Liberal victory sets Estonia on course for first female PM

Estonia was on track yesterday for its first female prime minister after the opposition liberal Reform party won a general election, outpacing the governing centre-left and a surging far-right party buoyed by a backlash from mostly rural voters in the Baltic eurozone state.

Reform leader Kaja Kallas, a 41-year-old lawyer and former MEP, wooed voters with business-friendly promises of cutting taxes and unemployment insurance premiums to aid job creation.

Bread-and-butter issues like taxation and public spending dominated Sunday's election in the ex-Soviet EU and Nato state, along with tensions over Russian-language education for the sizeable Russian minority and the rural-urban divide.

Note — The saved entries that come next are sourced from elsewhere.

(* ===== verification/LwipMemProps.v ===== *)
(** * The heap of the network server: a first-fit allocator over a list of blocks *)

From stdpp Require Import base gmap list strings.
From Stdlib Require Import ZArith Lia.
From S2P Require Import Prelude Pbuf LwipMem.

(** ** The heap as a list of blocks *)

(** A block: its size with its structure, and whether it is in use. *)
Notation block := (Z * bool)%type.

Fixpoint bsum (bl : list block) : Z := match bl with [] => 0 | (sz, _) :: bl' => sz + bsum bl' end.

Definition blk (n : Z → mem) (p o sz : Z) (u : bool) : Prop :=
  next (n o) = o + sz ∧ prev (n o) = p ∧ used (n o) = Z.b2z u ∧ 24 ≤ sz ∧ sz mod 4 = 0.

(** The blocks from the offset [o] on are [bl], the block before them is at [p]. *)
Fixpoint seg (n : Z → mem) (p o : Z) (bl : list block) : Prop :=
  match bl with [] => True | (sz, u) :: bl' => blk n p o sz u ∧ seg n o (o + sz) bl' end.

Fixpoint last_off (p o : Z) (bl : list block) : Z := match bl with [] => p | (sz, _) :: bl' => last_off o (o + sz) bl' end.
Fixpoint first_free (o : Z) (bl : list block) : Z :=
  match bl with [] => o | (sz, u) :: bl' => if u : bool then first_free (o + sz) bl' else o end.

(** No free block follows a free block. *)
Fixpoint coalesced (bl : list block) : Prop :=
  match bl with
  | (_, false) :: (((_, false) :: _) as _) => False
  | _ :: bl' => coalesced bl'
  | [] => True
  end.

Definition shape (n : Z → mem) (bl : list block) : Prop := seg n 0 0 bl ∧ bsum bl = MEM_SIZE_ALIGNED ∧ used (n ram_end) = 1.
Definition laid_out (h : heap) (bl : list block) : Prop := shape (nodes h) bl ∧ lfree h = first_free 0 bl.

Definition heap_ok (h : heap) (bl : list block) : Prop := laid_out h bl ∧ coalesced bl.

(** ** Blocks *)

Lemma bsum_app a b : bsum (a ++ b) = bsum a + bsum b.
Proof. induction a as [|[sz u] a IH]; cbn in *; lia. Qed.

Lemma blocks_app n a : ∀ p o b, seg n p o (a ++ b) ↔ seg n p o a ∧ seg n (last_off p o a) (o + bsum a) b.
Proof.
  induction a as [|[sz u] a IH]; intros p o b; cbn; [rewrite Z.add_0_r; naive_solver|]. rewrite IH.
  replace (o + sz + bsum a) with (o + (sz + bsum a)) by lia. naive_solver.
Qed.

Lemma seg_sum n bl : ∀ p o, seg n p o bl → 24 * Z.of_nat (length bl) ≤ bsum bl.
Proof.
  induction bl as [|[sz u] bl IH]; intros p o; cbn [seg length bsum]; [lia|].
  intros [(_ & _ & _ & H & _) Hs]. specialize (IH _ _ Hs). lia.
Qed.

Lemma seg_nonneg n bl p o : seg n p o bl → 0 ≤ bsum bl.
Proof. intros H%seg_sum. lia. Qed.

Lemma seg_agree n n' bl : ∀ p o, (∀ x, o ≤ x < o + bsum bl → n' x = n x) → seg n p o bl → seg n' p o bl.
Proof.
  induction bl as [|[sz u] bl IH]; intros p o Hn; [done|]. cbn [bsum] in Hn. intros [Hb Hs].
  pose proof (seg_nonneg _ _ _ _ Hs). pose proof Hb as (_ & _ & _ & Hsz & _). split.
  - unfold blk. by rewrite Hn by lia.
  - apply IH; [|done]. intros x Hx. apply Hn. lia.
Qed.

(** The structure of the first block gets another predecessor. *)
Lemma seg_reprev n n' bl p p' o : seg n p o bl → (∀ x, o < x < o + bsum bl → n' x = n x) →
  (bl ≠ [] → n' o = set_prev p' (n o)) → seg n' p' o bl.
Proof.
  destruct bl as [|[sz u] bl]; [done|]. cbn [bsum]. intros [(H1 & H2 & H3 & H4 & H5) Hs] Hn Ho. specialize (Ho ltac:(done)).
  pose proof (seg_nonneg _ _ _ _ Hs). split; [unfold blk; rewrite Ho; cbn; done|]. eapply seg_agree; [|done]. intros x Hx. apply Hn. lia.
Qed.

Lemma first_free_app a b : ∀ o, first_free o (a ++ b) = if existsb (λ x, negb x.2) a then first_free o a else first_free (o + bsum a) b.
Proof.
  induction a as [|[sz u] a IH]; intros o; cbn; [by rewrite Z.add_0_r|]. destruct u; cbn; [|done]. rewrite IH. by rewrite Z.add_assoc.
Qed.

Lemma first_free_range n a : ∀ p o, seg n p o a → o ≤ first_free o a ≤ o + bsum a.
Proof.
  induction a as [|[sz u] a IH]; intros p o; cbn [seg first_free bsum]; [lia|].
  intros [(_ & _ & _ & H & _) Hs]. specialize (IH _ _ Hs). pose proof (seg_nonneg _ _ _ _ Hs). destruct u; lia.
Qed.

Lemma first_free_in n a : ∀ p o, seg n p o a → existsb (λ x, negb x.2) a = true → first_free o a < o + bsum a.
Proof.
  induction a as [|[sz u] a IH]; intros p o; cbn [seg first_free bsum existsb snd]; [done|].
  intros [(_ & _ & _ & H & _) Hs]. pose proof (seg_nonneg _ _ _ _ Hs). destruct u; cbn [negb orb]; [|lia]. intros He. specialize (IH _ _ Hs He). lia.
Qed.

(** With a free block at [bsum a] the lowest one is there or before it. *)
Lemma first_free_at n a p o sz b : seg n p o a → first_free o (a ++ (sz, false) :: b) ≤ o + bsum a.
Proof.
  intros Hs. rewrite first_free_app. destruct (existsb _ a) eqn:E; [|cbn; lia]. pose proof (first_free_in _ _ _ _ Hs E). lia.
Qed.

Lemma coalesced_app a x b : coalesced (a ++ (x, true) :: b) ↔ coalesced a ∧ coalesced b.
Proof.
  induction a as [|[sz u] a IH]; [cbn; naive_solver|]. destruct a as [|[sz' u'] a].
  - cbn in *. destruct u; naive_solver.
  - revert IH. cbn. destruct u, u'; cbn; naive_solver.
Qed.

Reform garnered 28.8 percent of the vote, ahead of the governing centre-left Centre party with 23 percent, while the far-right EKRE more than doubled its previous election score with 17.8 percent, according to full results on Estonia's official election website.

Turnout was just over 63 percent.

A staunch europhile, Kallas is the daughter of former Estonian prime minister Siim Kallas, who also led the Reform party before serving as a European transport commissioner.

Should she succeed in putting together a viable coalition, Kallas will govern in tandem with President Kirsti Kaljulaid, Estonia's first female head of state who took office in 2016.

Vowing to "put together the government and start running the country with common sense", Kallas said Reform would consider coalitions with three of the four other parties that entered parliament, ruling out EKRE as "not a choice for us".

She said Reform has "strong differences" with the Centre party of outgoing Prime Minister Juri Ratas in three areas: taxation, citizenship, and education.